● WHAT NEEDS TO BE DONE
Below are the entries; give again exactly the lines from the one mentioning "The kernel calls, port" through the one mentioning "and that its", inclusive.

● SOURCE DATA
++++

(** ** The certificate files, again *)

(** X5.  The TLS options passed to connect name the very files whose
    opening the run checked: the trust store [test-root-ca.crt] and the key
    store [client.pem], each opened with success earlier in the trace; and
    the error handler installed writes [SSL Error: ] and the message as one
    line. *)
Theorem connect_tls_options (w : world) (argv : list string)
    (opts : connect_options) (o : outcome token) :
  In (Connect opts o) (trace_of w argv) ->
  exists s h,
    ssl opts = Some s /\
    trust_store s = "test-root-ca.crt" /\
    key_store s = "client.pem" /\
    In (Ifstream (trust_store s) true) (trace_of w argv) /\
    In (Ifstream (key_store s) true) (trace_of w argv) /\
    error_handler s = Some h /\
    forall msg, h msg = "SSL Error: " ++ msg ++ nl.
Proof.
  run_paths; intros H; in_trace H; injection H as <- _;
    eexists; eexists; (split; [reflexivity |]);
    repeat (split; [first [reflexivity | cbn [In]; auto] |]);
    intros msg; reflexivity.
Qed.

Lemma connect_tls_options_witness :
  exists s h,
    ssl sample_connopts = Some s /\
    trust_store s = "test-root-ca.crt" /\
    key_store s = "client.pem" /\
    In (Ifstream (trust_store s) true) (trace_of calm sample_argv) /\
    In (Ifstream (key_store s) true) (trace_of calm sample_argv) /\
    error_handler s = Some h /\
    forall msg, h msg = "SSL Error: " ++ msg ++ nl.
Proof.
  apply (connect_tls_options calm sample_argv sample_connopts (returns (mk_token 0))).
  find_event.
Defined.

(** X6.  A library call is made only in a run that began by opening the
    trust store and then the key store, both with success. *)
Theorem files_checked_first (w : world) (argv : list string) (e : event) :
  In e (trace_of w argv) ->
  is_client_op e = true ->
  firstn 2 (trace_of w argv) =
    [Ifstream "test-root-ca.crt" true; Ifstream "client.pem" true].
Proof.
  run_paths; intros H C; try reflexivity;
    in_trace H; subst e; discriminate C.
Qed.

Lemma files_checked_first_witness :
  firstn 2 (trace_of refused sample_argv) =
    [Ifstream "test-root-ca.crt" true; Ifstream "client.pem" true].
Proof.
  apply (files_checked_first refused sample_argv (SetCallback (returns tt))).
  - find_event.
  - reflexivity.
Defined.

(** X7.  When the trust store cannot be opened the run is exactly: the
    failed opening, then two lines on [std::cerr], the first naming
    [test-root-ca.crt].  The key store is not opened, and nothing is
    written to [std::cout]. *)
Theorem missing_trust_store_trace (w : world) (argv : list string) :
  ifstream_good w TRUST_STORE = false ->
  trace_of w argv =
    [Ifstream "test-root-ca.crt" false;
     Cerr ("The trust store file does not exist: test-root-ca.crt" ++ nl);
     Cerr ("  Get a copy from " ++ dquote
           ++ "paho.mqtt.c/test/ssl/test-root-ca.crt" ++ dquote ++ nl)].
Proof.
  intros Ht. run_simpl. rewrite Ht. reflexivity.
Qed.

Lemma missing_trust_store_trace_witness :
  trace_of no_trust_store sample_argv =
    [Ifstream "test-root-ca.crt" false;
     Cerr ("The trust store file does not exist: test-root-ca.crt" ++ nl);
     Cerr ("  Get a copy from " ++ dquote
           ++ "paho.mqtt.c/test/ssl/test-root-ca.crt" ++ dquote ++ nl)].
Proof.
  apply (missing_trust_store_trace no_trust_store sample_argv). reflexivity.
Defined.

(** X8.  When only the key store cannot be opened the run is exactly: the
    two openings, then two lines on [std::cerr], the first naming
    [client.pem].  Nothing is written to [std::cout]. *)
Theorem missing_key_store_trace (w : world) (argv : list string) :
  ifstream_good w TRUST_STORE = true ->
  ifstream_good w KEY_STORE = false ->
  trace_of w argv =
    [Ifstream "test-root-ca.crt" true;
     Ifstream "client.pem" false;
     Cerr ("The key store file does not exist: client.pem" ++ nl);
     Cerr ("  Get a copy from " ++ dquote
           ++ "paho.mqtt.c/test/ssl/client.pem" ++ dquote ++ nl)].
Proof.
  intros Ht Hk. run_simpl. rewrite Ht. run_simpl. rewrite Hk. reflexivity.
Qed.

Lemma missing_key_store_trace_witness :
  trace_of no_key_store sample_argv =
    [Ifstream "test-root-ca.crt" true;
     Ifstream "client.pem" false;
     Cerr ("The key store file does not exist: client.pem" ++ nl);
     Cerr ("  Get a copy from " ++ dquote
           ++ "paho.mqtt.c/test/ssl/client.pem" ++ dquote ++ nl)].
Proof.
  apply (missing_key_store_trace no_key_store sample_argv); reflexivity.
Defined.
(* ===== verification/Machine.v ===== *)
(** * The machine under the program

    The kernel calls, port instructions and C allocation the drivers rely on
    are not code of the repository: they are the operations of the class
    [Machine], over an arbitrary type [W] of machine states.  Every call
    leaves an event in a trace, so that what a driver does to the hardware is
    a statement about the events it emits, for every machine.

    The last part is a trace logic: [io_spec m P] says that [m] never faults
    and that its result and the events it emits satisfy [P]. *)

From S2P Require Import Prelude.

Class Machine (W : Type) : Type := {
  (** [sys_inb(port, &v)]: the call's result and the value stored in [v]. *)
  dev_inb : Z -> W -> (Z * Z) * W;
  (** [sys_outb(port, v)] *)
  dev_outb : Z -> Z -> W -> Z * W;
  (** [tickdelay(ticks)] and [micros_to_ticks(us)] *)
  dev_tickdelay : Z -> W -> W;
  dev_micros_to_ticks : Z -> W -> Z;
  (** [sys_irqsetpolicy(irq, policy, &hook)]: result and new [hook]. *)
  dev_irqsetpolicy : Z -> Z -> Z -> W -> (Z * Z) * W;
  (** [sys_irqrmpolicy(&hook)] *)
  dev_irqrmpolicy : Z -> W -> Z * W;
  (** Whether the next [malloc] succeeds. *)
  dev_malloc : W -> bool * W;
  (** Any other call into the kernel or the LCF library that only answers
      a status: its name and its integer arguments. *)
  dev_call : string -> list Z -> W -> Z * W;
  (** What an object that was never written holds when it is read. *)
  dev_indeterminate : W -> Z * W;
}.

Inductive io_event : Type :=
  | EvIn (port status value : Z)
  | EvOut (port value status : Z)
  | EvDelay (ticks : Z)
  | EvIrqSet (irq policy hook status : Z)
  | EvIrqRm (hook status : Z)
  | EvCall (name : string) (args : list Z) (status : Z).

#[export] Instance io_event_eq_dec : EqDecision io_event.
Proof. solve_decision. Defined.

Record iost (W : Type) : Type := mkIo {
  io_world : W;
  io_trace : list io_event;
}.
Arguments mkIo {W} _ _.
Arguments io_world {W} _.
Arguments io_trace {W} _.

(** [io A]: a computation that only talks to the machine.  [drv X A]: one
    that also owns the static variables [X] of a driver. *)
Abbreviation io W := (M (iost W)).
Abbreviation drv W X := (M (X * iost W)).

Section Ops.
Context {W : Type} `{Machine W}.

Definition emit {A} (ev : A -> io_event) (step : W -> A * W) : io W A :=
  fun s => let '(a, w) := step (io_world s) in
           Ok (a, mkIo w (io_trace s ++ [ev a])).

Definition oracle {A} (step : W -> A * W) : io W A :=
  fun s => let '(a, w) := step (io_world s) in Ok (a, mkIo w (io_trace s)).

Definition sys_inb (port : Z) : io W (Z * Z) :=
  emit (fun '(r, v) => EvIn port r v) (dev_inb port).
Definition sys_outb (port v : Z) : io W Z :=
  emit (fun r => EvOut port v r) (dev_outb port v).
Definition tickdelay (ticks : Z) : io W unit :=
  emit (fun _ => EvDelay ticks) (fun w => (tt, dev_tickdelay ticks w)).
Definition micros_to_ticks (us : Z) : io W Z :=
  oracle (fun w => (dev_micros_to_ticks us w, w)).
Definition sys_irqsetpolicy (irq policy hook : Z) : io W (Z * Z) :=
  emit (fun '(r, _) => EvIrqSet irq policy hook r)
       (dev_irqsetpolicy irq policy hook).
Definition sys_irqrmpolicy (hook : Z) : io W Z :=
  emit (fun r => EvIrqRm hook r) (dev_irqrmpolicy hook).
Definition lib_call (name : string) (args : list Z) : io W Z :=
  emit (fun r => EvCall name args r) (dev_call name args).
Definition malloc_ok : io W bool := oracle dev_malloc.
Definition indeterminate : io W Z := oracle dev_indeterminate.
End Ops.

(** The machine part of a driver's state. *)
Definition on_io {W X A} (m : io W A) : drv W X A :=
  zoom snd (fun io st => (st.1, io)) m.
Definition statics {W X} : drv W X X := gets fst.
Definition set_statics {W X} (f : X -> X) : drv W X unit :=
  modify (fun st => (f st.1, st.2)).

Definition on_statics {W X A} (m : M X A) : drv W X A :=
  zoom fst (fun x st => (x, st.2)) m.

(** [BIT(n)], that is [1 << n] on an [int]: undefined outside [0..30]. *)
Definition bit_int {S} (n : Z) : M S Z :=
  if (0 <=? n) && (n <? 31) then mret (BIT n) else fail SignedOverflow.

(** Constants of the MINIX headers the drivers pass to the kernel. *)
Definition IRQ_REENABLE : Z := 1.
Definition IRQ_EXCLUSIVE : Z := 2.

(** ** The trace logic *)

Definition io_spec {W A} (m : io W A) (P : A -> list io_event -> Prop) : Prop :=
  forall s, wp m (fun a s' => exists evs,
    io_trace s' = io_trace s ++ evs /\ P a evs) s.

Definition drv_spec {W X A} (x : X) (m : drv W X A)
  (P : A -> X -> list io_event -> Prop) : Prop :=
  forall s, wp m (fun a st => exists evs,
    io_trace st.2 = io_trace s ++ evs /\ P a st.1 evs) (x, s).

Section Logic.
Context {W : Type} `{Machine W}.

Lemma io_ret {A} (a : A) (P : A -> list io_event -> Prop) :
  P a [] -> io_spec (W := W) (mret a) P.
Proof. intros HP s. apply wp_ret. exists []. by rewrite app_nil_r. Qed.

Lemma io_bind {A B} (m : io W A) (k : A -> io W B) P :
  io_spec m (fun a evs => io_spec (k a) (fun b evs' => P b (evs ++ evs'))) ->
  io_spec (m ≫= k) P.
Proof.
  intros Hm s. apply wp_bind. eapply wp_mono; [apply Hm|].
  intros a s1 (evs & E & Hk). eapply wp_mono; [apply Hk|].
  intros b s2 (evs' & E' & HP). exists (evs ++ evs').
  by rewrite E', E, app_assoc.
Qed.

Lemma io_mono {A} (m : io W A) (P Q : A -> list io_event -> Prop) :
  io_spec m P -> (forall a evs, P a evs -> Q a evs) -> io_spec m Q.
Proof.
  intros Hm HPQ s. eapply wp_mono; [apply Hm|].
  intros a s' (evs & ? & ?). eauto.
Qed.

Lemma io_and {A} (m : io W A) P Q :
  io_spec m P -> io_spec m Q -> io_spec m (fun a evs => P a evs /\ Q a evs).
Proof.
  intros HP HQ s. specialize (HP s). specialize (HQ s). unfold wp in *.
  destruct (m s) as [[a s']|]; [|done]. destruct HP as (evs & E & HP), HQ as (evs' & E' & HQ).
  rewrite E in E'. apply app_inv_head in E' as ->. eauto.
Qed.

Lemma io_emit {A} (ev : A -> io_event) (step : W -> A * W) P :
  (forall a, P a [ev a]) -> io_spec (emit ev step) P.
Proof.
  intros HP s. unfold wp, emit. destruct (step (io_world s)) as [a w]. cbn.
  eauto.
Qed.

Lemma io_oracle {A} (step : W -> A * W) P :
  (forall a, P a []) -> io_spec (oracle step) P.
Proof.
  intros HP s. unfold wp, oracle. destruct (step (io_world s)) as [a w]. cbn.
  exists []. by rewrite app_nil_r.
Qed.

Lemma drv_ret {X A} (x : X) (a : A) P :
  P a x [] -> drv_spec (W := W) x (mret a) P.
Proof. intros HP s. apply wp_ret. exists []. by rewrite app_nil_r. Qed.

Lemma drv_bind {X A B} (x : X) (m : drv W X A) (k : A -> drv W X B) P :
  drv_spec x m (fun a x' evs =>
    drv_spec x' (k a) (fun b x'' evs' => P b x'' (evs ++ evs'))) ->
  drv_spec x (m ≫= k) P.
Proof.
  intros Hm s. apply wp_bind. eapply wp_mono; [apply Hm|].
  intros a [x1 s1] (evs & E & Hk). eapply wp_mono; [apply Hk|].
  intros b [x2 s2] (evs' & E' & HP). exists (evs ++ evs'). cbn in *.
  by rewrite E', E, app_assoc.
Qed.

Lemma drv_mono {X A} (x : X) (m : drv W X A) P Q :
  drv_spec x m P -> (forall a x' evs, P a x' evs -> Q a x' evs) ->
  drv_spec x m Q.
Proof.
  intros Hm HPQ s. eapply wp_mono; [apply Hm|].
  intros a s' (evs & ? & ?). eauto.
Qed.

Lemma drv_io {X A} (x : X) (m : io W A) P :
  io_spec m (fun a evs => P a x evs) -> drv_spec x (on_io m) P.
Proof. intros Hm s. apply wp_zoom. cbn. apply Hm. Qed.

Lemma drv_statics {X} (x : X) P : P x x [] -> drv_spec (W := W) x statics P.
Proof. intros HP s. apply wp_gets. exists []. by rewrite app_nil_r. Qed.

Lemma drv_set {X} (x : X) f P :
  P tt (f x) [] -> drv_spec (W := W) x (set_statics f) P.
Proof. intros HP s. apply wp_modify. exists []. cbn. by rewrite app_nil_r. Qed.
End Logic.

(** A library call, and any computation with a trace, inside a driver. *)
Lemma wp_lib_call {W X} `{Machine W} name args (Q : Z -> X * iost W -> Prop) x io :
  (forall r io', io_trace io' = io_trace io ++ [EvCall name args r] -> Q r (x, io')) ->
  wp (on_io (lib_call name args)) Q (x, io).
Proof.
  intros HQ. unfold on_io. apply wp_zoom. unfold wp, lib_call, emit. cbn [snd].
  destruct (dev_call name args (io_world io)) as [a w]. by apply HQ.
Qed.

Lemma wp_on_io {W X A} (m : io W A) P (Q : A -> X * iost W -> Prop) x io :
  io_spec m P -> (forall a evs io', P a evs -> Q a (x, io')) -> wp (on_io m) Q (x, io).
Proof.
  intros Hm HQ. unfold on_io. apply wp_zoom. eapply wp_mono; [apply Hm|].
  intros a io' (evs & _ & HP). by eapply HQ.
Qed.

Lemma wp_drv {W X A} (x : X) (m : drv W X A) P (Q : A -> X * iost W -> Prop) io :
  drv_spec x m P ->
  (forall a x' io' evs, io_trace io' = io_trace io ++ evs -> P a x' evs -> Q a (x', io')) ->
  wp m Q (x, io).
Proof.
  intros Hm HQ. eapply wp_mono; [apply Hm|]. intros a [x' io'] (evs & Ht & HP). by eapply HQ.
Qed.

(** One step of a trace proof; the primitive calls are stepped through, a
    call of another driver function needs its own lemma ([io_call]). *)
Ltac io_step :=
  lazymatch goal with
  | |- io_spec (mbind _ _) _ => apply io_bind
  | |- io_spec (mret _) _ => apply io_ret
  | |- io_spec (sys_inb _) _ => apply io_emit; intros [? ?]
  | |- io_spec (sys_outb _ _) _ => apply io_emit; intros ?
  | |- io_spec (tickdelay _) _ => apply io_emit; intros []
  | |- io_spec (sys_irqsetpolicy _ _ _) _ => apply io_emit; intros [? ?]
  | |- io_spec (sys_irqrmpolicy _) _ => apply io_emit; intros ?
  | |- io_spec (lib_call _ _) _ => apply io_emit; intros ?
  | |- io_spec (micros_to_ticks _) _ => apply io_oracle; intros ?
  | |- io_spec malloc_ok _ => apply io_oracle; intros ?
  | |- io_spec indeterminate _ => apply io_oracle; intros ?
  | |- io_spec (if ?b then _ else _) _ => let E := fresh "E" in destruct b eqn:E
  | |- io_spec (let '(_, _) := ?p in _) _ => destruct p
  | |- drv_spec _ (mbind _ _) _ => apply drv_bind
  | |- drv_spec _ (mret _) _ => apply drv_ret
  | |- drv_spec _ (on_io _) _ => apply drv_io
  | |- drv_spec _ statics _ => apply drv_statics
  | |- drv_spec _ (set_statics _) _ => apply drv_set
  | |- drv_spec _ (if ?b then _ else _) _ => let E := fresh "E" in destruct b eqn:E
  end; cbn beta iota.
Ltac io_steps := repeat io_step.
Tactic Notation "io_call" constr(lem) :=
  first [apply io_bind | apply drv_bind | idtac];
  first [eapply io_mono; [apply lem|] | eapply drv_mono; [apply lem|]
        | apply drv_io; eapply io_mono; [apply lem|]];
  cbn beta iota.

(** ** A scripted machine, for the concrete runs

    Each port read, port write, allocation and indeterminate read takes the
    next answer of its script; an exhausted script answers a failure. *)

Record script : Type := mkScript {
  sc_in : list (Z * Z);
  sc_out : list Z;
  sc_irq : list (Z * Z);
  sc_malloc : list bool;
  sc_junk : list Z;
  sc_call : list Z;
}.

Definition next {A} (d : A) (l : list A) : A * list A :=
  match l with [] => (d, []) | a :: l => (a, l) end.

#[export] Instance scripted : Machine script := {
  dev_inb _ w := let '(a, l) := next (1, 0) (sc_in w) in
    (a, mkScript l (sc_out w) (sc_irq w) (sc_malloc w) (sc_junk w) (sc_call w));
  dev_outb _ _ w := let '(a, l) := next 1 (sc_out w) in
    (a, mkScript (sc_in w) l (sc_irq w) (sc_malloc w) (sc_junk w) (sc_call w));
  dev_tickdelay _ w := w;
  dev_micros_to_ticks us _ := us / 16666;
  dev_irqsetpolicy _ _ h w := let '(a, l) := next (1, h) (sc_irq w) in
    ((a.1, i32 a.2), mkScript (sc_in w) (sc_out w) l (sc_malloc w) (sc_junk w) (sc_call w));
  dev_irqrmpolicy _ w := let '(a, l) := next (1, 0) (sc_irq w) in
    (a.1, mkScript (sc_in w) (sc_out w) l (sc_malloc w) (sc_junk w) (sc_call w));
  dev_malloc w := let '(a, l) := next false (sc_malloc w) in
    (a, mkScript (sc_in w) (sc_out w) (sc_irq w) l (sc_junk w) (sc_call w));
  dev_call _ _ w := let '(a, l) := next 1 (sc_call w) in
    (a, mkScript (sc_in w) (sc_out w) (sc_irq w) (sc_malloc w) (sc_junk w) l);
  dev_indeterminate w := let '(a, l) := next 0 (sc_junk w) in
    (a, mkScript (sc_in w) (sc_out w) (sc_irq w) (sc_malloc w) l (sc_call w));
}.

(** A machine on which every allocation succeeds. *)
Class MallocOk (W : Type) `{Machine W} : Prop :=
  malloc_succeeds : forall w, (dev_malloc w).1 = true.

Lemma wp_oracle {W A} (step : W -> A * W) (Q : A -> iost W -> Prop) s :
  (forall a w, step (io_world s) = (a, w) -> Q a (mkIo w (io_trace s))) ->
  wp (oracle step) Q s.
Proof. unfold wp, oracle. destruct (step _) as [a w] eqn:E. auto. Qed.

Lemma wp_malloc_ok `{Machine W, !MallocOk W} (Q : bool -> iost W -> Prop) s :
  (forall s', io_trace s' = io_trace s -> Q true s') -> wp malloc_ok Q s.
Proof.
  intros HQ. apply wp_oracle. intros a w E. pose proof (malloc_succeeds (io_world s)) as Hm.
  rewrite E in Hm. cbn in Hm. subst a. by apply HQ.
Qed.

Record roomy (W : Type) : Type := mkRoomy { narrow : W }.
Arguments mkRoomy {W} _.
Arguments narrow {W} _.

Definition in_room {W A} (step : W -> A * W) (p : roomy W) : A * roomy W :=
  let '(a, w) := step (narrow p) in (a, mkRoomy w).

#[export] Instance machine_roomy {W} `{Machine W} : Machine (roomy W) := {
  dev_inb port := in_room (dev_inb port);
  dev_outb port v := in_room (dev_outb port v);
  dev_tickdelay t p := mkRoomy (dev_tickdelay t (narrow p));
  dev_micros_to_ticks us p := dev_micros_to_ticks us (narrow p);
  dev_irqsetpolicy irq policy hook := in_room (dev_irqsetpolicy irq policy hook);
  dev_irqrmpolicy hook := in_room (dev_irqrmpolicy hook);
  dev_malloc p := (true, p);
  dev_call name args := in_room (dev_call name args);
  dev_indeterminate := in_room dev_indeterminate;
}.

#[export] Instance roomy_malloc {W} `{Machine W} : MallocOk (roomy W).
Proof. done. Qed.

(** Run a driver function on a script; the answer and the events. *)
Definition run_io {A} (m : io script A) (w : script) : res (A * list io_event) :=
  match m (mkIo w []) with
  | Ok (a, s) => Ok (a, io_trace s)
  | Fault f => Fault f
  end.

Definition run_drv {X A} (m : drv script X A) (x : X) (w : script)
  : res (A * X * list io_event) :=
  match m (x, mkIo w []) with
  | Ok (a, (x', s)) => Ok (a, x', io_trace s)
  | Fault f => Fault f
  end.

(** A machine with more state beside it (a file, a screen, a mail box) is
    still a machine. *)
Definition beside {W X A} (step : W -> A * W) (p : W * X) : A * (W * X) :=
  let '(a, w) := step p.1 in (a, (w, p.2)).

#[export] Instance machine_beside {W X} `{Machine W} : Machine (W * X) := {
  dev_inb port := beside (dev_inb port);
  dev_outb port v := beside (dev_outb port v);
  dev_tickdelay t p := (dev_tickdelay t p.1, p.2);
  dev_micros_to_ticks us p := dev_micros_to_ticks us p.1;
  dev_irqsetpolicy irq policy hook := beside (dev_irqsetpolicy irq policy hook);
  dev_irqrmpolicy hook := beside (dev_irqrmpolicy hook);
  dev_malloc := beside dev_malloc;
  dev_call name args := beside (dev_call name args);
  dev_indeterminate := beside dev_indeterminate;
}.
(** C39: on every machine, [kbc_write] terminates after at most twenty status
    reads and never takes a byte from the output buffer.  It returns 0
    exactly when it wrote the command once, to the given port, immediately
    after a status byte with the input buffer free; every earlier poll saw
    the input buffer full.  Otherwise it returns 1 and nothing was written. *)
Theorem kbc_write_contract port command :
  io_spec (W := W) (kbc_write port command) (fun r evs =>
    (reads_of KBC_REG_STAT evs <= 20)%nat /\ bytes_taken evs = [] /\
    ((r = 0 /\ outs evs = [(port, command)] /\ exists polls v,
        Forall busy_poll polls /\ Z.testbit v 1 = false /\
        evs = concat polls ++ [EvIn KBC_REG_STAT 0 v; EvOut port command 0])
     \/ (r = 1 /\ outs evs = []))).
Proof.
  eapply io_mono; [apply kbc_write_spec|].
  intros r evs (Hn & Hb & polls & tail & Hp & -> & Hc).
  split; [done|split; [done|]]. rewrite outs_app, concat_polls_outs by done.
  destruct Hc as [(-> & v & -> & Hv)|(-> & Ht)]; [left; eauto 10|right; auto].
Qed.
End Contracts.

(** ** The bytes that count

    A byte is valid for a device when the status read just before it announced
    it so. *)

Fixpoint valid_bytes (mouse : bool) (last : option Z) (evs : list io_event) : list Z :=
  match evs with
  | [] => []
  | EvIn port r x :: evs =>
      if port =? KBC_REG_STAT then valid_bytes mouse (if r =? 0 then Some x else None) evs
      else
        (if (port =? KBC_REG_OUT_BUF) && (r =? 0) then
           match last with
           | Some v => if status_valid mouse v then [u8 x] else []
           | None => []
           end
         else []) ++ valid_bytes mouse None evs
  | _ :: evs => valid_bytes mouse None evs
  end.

++++

● ANSWER SPACE
    The kernel calls, port instructions and C allocation the drivers rely on
    are not code of the repository: they are the operations of the class
    [Machine], over an arbitrary type [W] of machine states.  Every call
    leaves an event in a trace, so that what a driver does to the hardware is
    a statement about the events it emits, for every machine.

    The last part is a trace logic: [io_spec m P] says that [m] never faults
    and that its result and the events it emits satisfy [P]. *)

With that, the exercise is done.